NASA announced that the STS-123’s astronauts have
successfully completed the fifth and final spacewalk and Endeavour’s crew is
now preparing for the end of their visit to the International Space Station.
Mission Specialists Robert L. Behnken and Mike Foreman began
the fifth spacewalk of STS-123 at 4:34 p.m. EDT on Saturday. Rick Linnehan,
also a mission specialist, coordinated their activities from inside the
orbiting complex. They completed the fifth spacewalk of STS-123 at 10:36 p.m.
EDT Saturday.
During the spacewalk, robot arm operators grappled the
Orbiter Boom Sensor System (OBSS) and the two spacewalkers assembled an
umbilical designed to keep the boom safe during its time in the harsh space
environment. Then the robot arm handed the OBSS off to Behnken and Foreman, who
stowed it on the station’s S1 Truss.
The next component of the Japan Aerospace Exploration
Agency’s Kibo laboratory, which will be delivered on space shuttle Discovery
during the STS-124 mission, is too large to accommodate the OBSS in the
shuttle’s payload bay. Once the next element of Kibo is installed on the
station, Discovery’s astronauts will detach the OBSS left behind by space
shuttle Endeavour, use it to perform tile inspections and bring it home.
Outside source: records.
Lemma updateMap_cells (d3 : D3) (pointsData : list Feature) (page : MapPage) :
  cell_feature <$> map_cells (updateMap d3 pointsData page) = pointsData.
Proof.
  destruct pointsData as [|d ds]; [done|]. unfold updateMap.
  cbn [map_cells]. apply list_eq. intros i.
  rewrite list_lookup_fmap, list_lookup_imap.
  by destruct ((d :: ds) !! i).
Qed.

Lemma updateMap_tooltips (d3 : D3) (pointsData : list Feature) (page : MapPage) :
  tooltips (updateMap d3 pointsData page)
  = (tooltips page + if Nat.eqb (length pointsData) 0 then 0 else 1)%nat.
Proof. destruct pointsData; simpl; lia. Qed.

(** X23. Over any sequence of renderings, [updateMap] draws one cell per
    feature, in the order of the features it is given; a rendering with no
    feature empties the drawing and leaves legend and tooltips as they were,
    so the legend of the previous condition stays on the page; every other
    rendering replaces the legend by one bin per palette colour and appends
    one more tooltip element, none being removed: after the sequence there
    are as many more tooltip elements as there were renderings with
    features. *)
Theorem map_renderings (d3 : D3) (renderings : list (list Feature))
    (page : MapPage) :
  tooltips (fold_left (λ pg pointsData, updateMap d3 pointsData pg) renderings page)
    = (tooltips page
       + length (List.filter (λ pts, negb (Nat.eqb (length pts) 0)) renderings))%nat ∧
  (∀ pointsData,
     cell_feature <$> map_cells (updateMap d3 pointsData page) = pointsData) ∧
  legend (updateMap d3 [] page) = legend page ∧
  map_cells (updateMap d3 [] page) = [] ∧
  (∀ pointsData, pointsData ≠ [] →
     bin_colour <$> legend (updateMap d3 pointsData page) = purplePalette).
Proof.
  split; [|split; [|split; [|split]]]; try done.
  - revert page. induction renderings as [|pts rs IH]; intros page; simpl; [lia|].
    rewrite IH, updateMap_tooltips.
    destruct (Nat.eqb (length pts) 0); simpl; lia.
  - intros pts. apply updateMap_cells.
  - intros [|d ds] Hne; [done|]. unfold updateMap. cbn [legend].
    unfold legend_bins. apply list_eq. intros i.
    rewrite list_lookup_fmap, list_lookup_imap.
    by destruct (purplePalette !! i).
Qed.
Behnken installed the Materials International Space Station
Experiment 6 on the outside of the European Space Agency’s Columbus laboratory, and Foreman inspected
the starboard Solar Alpha Rotary Joint.
According to NASA mission managers, Foreman found no
evidence that orbital debris had struck the joint, which eliminated one
possible cause. The space station flight director Dana Weigel said that NASA
hopes to have a plan for dealing with the jammed joint by the end of the month,
the Associated Press reported.
As the final spacewalk ended, much of flight day 14’s
morning will be off-duty time for shuttle crew members. Later on the day they
will also hold the joint crew news conference, wrap up equipment and logistics
transfers between the station and shuttle and check out rendezvous tools.
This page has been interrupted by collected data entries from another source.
(** What the repositories reach through [*sql.DB], over the state [S] of
    the world: the answer of the database to each statement they issue
    (rows already scanned into entities), and [uuid.New()]. *)
Record Backend (S : Type) := mkBackend {
  selectUserByID : uuid.UUID -> S -> result User.t;
  selectUserByUsername : string -> S -> result User.t;
  countUsers : uuid.UUID -> string -> S -> result Z;
  pageUsers : uuid.UUID -> string -> Z -> Z -> S -> result (list User.t);
  selectRoleByID : uuid.UUID -> S -> result Role.t;
  insertRole : Role.t -> S -> result uuid.UUID * S;
  updateRole : Role.t -> S -> option error * S;
  countRoles : uuid.UUID -> string -> S -> result Z;
  pageRoles : uuid.UUID -> string -> Z -> Z -> S -> result (list Role.t);
  selectDomainByID : uuid.UUID -> S -> result Domain.t;
  countDomains : string -> S -> result Z;
  pageDomains : string -> Z -> Z -> S -> result (list Domain.t);
  uuid_New : S -> uuid.UUID * S
}.
Arguments selectUserByID {S}.
Arguments selectUserByUsername {S}.
Arguments countUsers {S}.
Arguments pageUsers {S}.
Arguments selectRoleByID {S}.
Arguments insertRole {S}.
Arguments updateRole {S}.
Arguments countRoles {S}.
Arguments pageRoles {S}.
Arguments selectDomainByID {S}.
Arguments countDomains {S}.
Arguments pageDomains {S}.
Arguments uuid_New {S}.

Section Implementations.
Context {S : Type}.
Variable db : Backend S.

(** *** user repository *)

Definition userRepository_ListWithPagination (search : string) (domainID : uuid.UUID)
           (page limit : Z) (st : S) : exec (result (ListResult User.t)) :=
  ListWithPagination (fun q => countUsers db domainID q st)
                     (fun q l o => pageUsers db domainID q l o st) search page limit.

Definition NewUserRepository : UserRepository.t S :=
  UserRepository.mk S (selectUserByID db) (selectUserByUsername db)
                    userRepository_ListWithPagination.

(** *** role_repository.go *)

Definition roleRepository_Create (role : Role.t) (st : S) : option error * Role.t * S :=
  let '(id, st) := uuid_New db st in
  let role := Role.mk id (Role.DomainID role) (Role.RoleName role) (Role.RoleClaims role)
                      (Role.CreatedAt role) (Role.UpdatedAt role) in
  match insertRole db role st with
  | (Err err, st) => (Some err, role, st)
  | (Ok id, st) =>
      (None,
       Role.mk id (Role.DomainID role) (Role.RoleName role) (Role.RoleClaims role)
               (Role.CreatedAt role) (Role.UpdatedAt role),
       st)
  end.

Definition roleRepository_Update (role : Role.t) (st : S) : option error * Role.t * S :=
  let '(err, st) := updateRole db role st in (err, role, st).

Definition roleRepository_ListWithPagination (search : string) (domainID : uuid.UUID)
           (page limit : Z) (st : S) : exec (result (ListResult Role.t)) :=
  ListWithPagination (fun q => countRoles db domainID q st)
                     (fun q l o => pageRoles db domainID q l o st) search page limit.

Definition NewRoleRepository : RoleRepository.t S :=
  RoleRepository.mk S (selectRoleByID db) roleRepository_Create roleRepository_Update
                    roleRepository_ListWithPagination.

(** *** domain repository *)

Definition domainRepository_ListWithPagination (search : string) (page limit : Z) (st : S)
  : exec (result (ListResult Domain.t)) :=
  ListWithPagination (fun q => countDomains db q st)
                     (fun q l o => pageDomains db q l o st) search page limit.

Definition NewDomainRepository : DomainRepository.t S :=
  DomainRepository.mk S (selectDomainByID db) domainRepository_ListWithPagination.
End Implementations.

End repositories.

(** ** The token library, [github.com/golang-jwt/jwt/v5] *)

Module jwt.
Import Bytes Encoding.

(** [crypto.Hash] values the signing methods use. *)
Inductive HashFunc : Type := SHA256 | SHA384 | SHA512.

Definition hashParams (h : HashFunc) : Sha2.Params :=
  match h with
  | SHA256 => Sha2.sha256_params
  | SHA384 => Sha2.sha384_params
  | SHA512 => Sha2.sha512_params
  end.

Definition hashBits (h : HashFunc) : string :=
  match h with SHA256 => "256" | SHA384 => "384" | SHA512 => "512" end.

(** The registered signing methods, by their Go type. *)
Inductive SigningMethod : Type :=
| SigningMethodHMAC (h : HashFunc)
| SigningMethodRSA (h : HashFunc)
| SigningMethodRSAPSS (h : HashFunc)
| SigningMethodECDSA (h : HashFunc)
| SigningMethodEd25519
| signingMethodNone.

Definition SigningMethodHS256 : SigningMethod := SigningMethodHMAC SHA256.
Definition SigningMethodHS512 : SigningMethod := SigningMethodHMAC SHA512.

(** [SigningMethod.Alg] *)
Definition Alg (m : SigningMethod) : string :=
  match m with
  | SigningMethodHMAC h => "HS" +:+ hashBits h
  | SigningMethodRSA h => "RS" +:+ hashBits h
  | SigningMethodRSAPSS h => "PS" +:+ hashBits h
  | SigningMethodECDSA h => "ES" +:+ hashBits h
  | SigningMethodEd25519 => "EdDSA"
  | signingMethodNone => "none"
  end.

Definition registeredMethods : list SigningMethod :=
  flat_map (fun f => [f SHA256; f SHA384; f SHA512])
           [SigningMethodHMAC; SigningMethodRSA; SigningMethodRSAPSS; SigningMethodECDSA]
  ++ [SigningMethodEd25519; signingMethodNone].

(** [GetSigningMethod]: the method registered under the name, if any. *)
Definition GetSigningMethod (alg : string) : option SigningMethod :=
  List.find (fun m => String.eqb (Alg m) alg) registeredMethods.

(** Sentinel errors. *)
Definition ErrInvalidKeyType : error := errors.New "key is of invalid type".
Definition ErrSignatureInvalid : error := errors.New "signature is invalid".
Definition ErrTokenMalformed : error := errors.New "token is malformed".
Definition ErrTokenUnverifiable : error := errors.New "token is unverifiable".
Definition ErrTokenSignatureInvalid : error := errors.New "token signature is invalid".
Definition ErrTokenExpired : error := errors.New "token is expired".
Definition ErrTokenNotValidYet : error := errors.New "token is not valid yet".
Definition ErrTokenInvalidClaims : error := errors.New "token has invalid claims".
Definition NoneSignatureTypeDisallowedError : error :=
  wrapError "token is unverifiable: 'none' signature type is not allowed"
            [ErrTokenUnverifiable].

(** [newError(message, err, more...)]: [err], then the message, then the
    further errors, separated by a colon; all errors are wrapped. *)
Definition newError (message : string) (err : error) (more : list error) : error :=
  let head := if String.eqb message "" then Error err else Error err +:+ ": " +:+ message in
  wrapError (fold_left (fun acc e => acc +:+ ": " +:+ Error e) more head) (err :: more).

(** A [*NumericDate]: whole seconds since the epoch.  [TimePrecision] is a
    second, so issued and decoded dates alike are truncated to it. *)
Definition NumericDate : Type := Z.

(** [NewNumericDate(t)]: [t.Truncate(time.Second)] *)
Definition NewNumericDate (t : time.Time) : NumericDate := t / time.Second.

(** The instant a date stands for. *)
Definition dateTime (d : NumericDate) : time.Time := time.Unix d.

Record RegisteredClaims := mkRegisteredClaims {
  Issuer : string;
  Subject : string;
  Audience : list string;
  ExpiresAt : option NumericDate;
  NotBefore : option NumericDate;
  IssuedAt : option NumericDate;
  ID : string
}.

(** The [Claims] interface, with the JSON members a claims value
    marshals to (in order, [omitempty] members already left out). *)
Class Claims (C : Type) := {
  GetExpirationTime : C -> option NumericDate;
  GetNotBefore : C -> option NumericDate;
  GetIssuedAt : C -> option NumericDate;
  jsonMembers : C -> list (string * list ascii)
}.

(** The members of an embedded [RegisteredClaims]. *)
Definition registeredMembers (r : RegisteredClaims) : list (string * list ascii) :=
  let text k v := if String.eqb v "" then [] else [(k, jsonString v)] in
  let date k d := match d with None => [] | Some n => [(k, FormatInt n)] end in
  text "iss" (Issuer r) ++ text "sub" (Subject r)
  ++ match Audience r with [] => [] | aud => [("aud", jsonArray (List.map jsonString aud))] end
  ++ date "exp" (ExpiresAt r) ++ date "nbf" (NotBefore r) ++ date "iat" (IssuedAt r)
  ++ text "jti" (ID r).

(** A token string as the parser sees it.  The base64url and JSON decoders
    are not modelled: a string made of three segments that decode is given
    by what they decode to (the header's [alg], the claims, the signature
    bytes), and its first two segments are taken to be the encoding that
    [SigningString] writes; any other string is [Malformed]. *)
Inductive TokenString (C : Type) : Type :=
| Compact (alg : option string) (claims : C) (sig : list byte)
| Malformed (raw : string).
Arguments Compact {C}.
Arguments Malformed {C}.

Record Token (C : Type) := mkToken {
  Raw : TokenString C;
  Method : option SigningMethod;
  HeaderAlg : option string;
  TClaims : C;
  Signature : list byte;
  Valid : bool
}.
Arguments mkToken {C}.
Arguments Raw {C}.
Arguments Method {C}.
Arguments HeaderAlg {C}.
Arguments TClaims {C}.
Arguments Signature {C}.
Arguments Valid {C}.

Section Codec.
Context {C : Type} `{Claims C}.

(** The header [{"alg": ..., "typ": "JWT"}] (a map: keys sorted). *)
Definition headerJSON (alg : option string) : list ascii :=
  jsonObject (match alg with Some a => [("alg", jsonString a)] | None => [] end
              ++ [("typ", jsonString "JWT")]).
Highlighting flight day 15 are crew farewells, hatch closings, undocking,
Endeavour’s fly-around of the station with pilot Johnson at the controls, and
departure.
Landing preparations, including checkout of the flight
control system and the reaction control system, are the focus of flight day 16.
The crew members will stow items in the cabin and hold a deorbit briefing just
before bedtime. Deorbit preparations, and landing at the Kennedy Space Center
(KSC) on flight day 17 (Wednesday) wind up Endeavour’s lengthy and demanding
STS-123 mission to the ISS.
During their 17-days mission, the Endeavour’s astronauts
delivered to the ISS the first pressurized section, Japanese Experiment
Logistics Module (ELM-PS), of the future Kibo (Hope) Japanese module and the
Canadian Space Agency’s newest contribution to the station, the Special Purpose
Dexterous Manipulator or Dextre.
After the STS-123 mission, NASA plans another ten, including
four more in 2008, to complete construction of the ISS by September 30, 2010,
when NASA's three-shuttle fleet is to be retired.